CVE-2026-27586 affects the caddyserver caddy platform, an extensible web server that uses TLS by default. The vulnerability arises from improper handling of exceptional conditions in the ClientAuthentication.provision() function prior to version 2.11.1. When a private CA certificate file specified by the parameters trusted_ca_cert_file or trusted_ca_certs_pem_files is missing, unreadable, or malformed, two errors are swallowed silently. Instead of failing the server startup or rejecting client certificates, the server falls back to accepting any client certificate signed by any system-trusted CA. This behavior effectively bypasses the private CA trust boundary intended for mutual TLS (mTLS) client authentication. The root causes include file path typos, file rotation, corruption, or permission changes that render the private CA certificate file inaccessible. The server provides no error or warning, making detection difficult. This flaw compromises the authentication mechanism by allowing unauthorized clients trusted by the system's default CAs to connect. The vulnerability has a CVSS 4.0 score of 8.8 (high severity), reflecting its network attack vector, no required privileges or user interaction, and high impact on confidentiality and integrity.

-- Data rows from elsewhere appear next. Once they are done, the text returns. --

(* ===== verification/Scenarios.v ===== *)
(** * Scenarios: gesture sequences on concrete diagrams

    Small worlds evaluated by [vm_compute]: a comment [1] and a class [2],
    a comment item [10] and a class item [11] showing them, comment lines
    [20] and [21], a dependency line [30]. The scenarios replay the
    comment-line properties of the specification (section 8) through the
    editor of [Registry] (dispatch, glue test, connection table and
    connector together), and the witnesses instantiate the general
    theorems of the other files on these worlds. *)

From stdpp Require Import base list gmap strings sets.
From S2P Require Import Prelude Model Items Protocol CommentLine Registry Styling CopyPaste.
Set Warnings "-clear-no-such-hyp".

Module Scenarios.
Import CoreModel Items Protocol CommentLine Registry Styling CopyPaste.

Definition mk_item (c : IClass) (s : option nat) : item := mkItem c s 0 [true] NONE.

Definition store0 : store := mkStore (<[1 := Comment]> (<[2 := Class_]> ∅)) ∅ ∅.

Definition world0 : world :=
  mkWorld store0
    (<[10 := mk_item CommentItem (Some 1)]> (<[11 := mk_item ClassItem (Some 2)]>
     (<[20 := mk_item CommentLineItem None]> (<[21 := mk_item CommentLineItem None]>
     (<[30 := mk_item DependencyItem None]> ∅)))))
    ∅.

(** Does comment [c] annotate [e], in both directions? *)
Definition annotatesb (st : store) (c e : nat) : bool :=
  bool_decide (e ∈ get_ref st c "annotatedElement") &&
  bool_decide (c ∈ get_ref st e "comment").

Definition observe {A} (gs : list gesture) (f : world -> A) : result A :=
  w <- run gs world0 ;; Ok (f w).

(** Both comment lines join the comment item and the class item. *)
Definition link_both : list gesture :=
  [GConnect (20, Head) 10 0; GConnect (20, Tail) 11 0;
   GConnect (21, Head) 10 0; GConnect (21, Tail) 11 0].

(** The worlds reached by the gestures, read off the computation. *)
Definition after (gs : list gesture) : world :=
  match run gs world0 with Ok w => w | Raise _ => world0 end.

Definition world_linked : world := Eval vm_compute in after link_both.

(** Close a ground goal about these worlds by evaluation. *)
Ltac by_eval :=
  first [ reflexivity
        | apply (bool_decide_unpack _); vm_compute; exact I
        | vm_compute; reflexivity ].

Lemma store0_wf : store_wf store0.
Proof. apply store_wfb_sound. by_eval. Qed.

Lemma world0_wf : world_wf world0.
Proof.
  split_and!; [intros d; unfold diagram_connections; simpl; rewrite lookup_empty; constructor
              |intros d ci; unfold diagram_connections; simpl; rewrite lookup_empty; set_solver
              |apply store0_wf].
Qed.

Lemma run_link_both : run link_both world0 = Ok world_linked.
Proof. by_eval. Qed.

(** ** The comment-line properties of section 8, through the editor *)

(** Both ends of one line on the same item are refused by [allow]: the
    second drop leaves the handle free. *)
Theorem comment_line_same_item_refused :
  observe [GConnect (20, Head) 10 0; GConnect (20, Tail) 10 0]
    (fun w => get_connection w (20, Tail)) = Ok None.
Proof. by_eval. Qed.

(** ** A style sheet

    Elements are numbers; a parsed rule's prelude is its list of
    selectors, an empty list standing for a selector error; a raw value
    is already parsed, [None] when [StyleDeclarations] rejects it. *)

Definition compile_prelude (p : list ((nat -> bool) * specificity))
    : option (list ((nat -> bool) * specificity)) :=
  match p with [] => None | _ => Some p end.

Definition declare (_ : string) (raw : option nat) : option nat := raw.

Definition sheet_rules : list (rule (Prelude := list ((nat -> bool) * specificity))
                                    (Raw := option nat)) :=
  [QualifiedRule [(fun _ => true, (0, 0, 1))] [("color", Some 1)];
   RuleError;
   QualifiedRule [(fun n => n =? 7, (0, 1, 0))] [("color", Some 2); ("size", Some 5); ("size", None)];
   QualifiedRule [(fun _ => true, (0, 0, 1))] [("color", Some 3)];
   QualifiedRule [] [("color", Some 9)]].

Definition sheet : list (entry (Elem := nat) (Decl := nat)) :=
  CompiledStyleSheet compile_prelude declare sheet_rules.

(** The more specific selector wins over a later one; among equally
    specific selectors the later one wins; a rejected value leaves the
    earlier one; rules that do not parse contribute nothing. *)
Theorem style_cascade_example :
  match_ sheet 7 !! "color" = Some 2 /\ match_ sheet 7 !! "size" = Some 5 /\
  match_ sheet 8 !! "color" = Some 3 /\ match_ sheet 8 !! "size" = None /\
  (sel_order <$> sheet) = [0; 2; 3].
Proof. split_and!; by_eval. Qed.

(** ** A class to copy

    Class [1] owns attribute [2] and operation [3], which owns parameter
    [4]. *)
Definition store_cp : store :=
  mkStore (<[1 := Class_]> (<[2 := Property]> (<[3 := Operation]> (<[4 := Parameter_]> ∅))))
    (<[(1, "name") := "Car"]> (<[(3, "name") := "drive"]> ∅))
    (<[(1, "ownedAttribute") := [2]]> (<[(1, "ownedOperation") := [3]]>
      (<[(3, "ownedParameter") := [4]]> ∅))).

End Scenarios.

The fix in version 2.11.1 ensures proper error handling and prevents silent fallback, enforcing strict validation of the configured private CA certificates during mTLS setup.

This vulnerability severely undermines the security guarantees of mutual TLS authentication in caddyserver deployments using private CA certificates. Organizations relying on mTLS to restrict client access based on a private CA trust boundary may unknowingly allow any client with a certificate signed by a system-trusted CA to connect, effectively granting unauthorized access. This can lead to unauthorized data access, potential lateral movement within networks, and compromise of sensitive services protected by mTLS. Since the server does not log or alert on the fallback condition, detection is challenging, increasing the risk of prolonged exploitation. The impact spans confidentiality and integrity, as attackers can impersonate legitimate clients and intercept or manipulate communications. Given caddy's popularity as a modern web server and reverse proxy, especially in cloud-native and DevOps environments, the vulnerability could affect a wide range of organizations globally. The lack of known exploits in the wild currently reduces immediate risk, but the high severity and ease of exploitation without authentication make timely patching critical.

Organizations should immediately upgrade caddyserver to version 2.11.1 or later, which contains the fix for this vulnerability. Until upgrading, administrators must verify the accessibility, correctness, and permissions of all private CA certificate files specified in trusted_ca_cert_file and trusted_ca_certs_pem_files to ensure they are present and readable by the server process. Implement monitoring and alerting for file changes, permission modifications, or errors related to these certificate files. Additionally, enable verbose logging for mTLS authentication processes to detect anomalies. Conduct regular audits of client certificate acceptance policies and verify that only intended CAs are trusted. Consider deploying network-level controls to restrict client access and using additional authentication factors where feasible. Finally, integrate this vulnerability check into continuous security assessments and configuration management to prevent recurrence.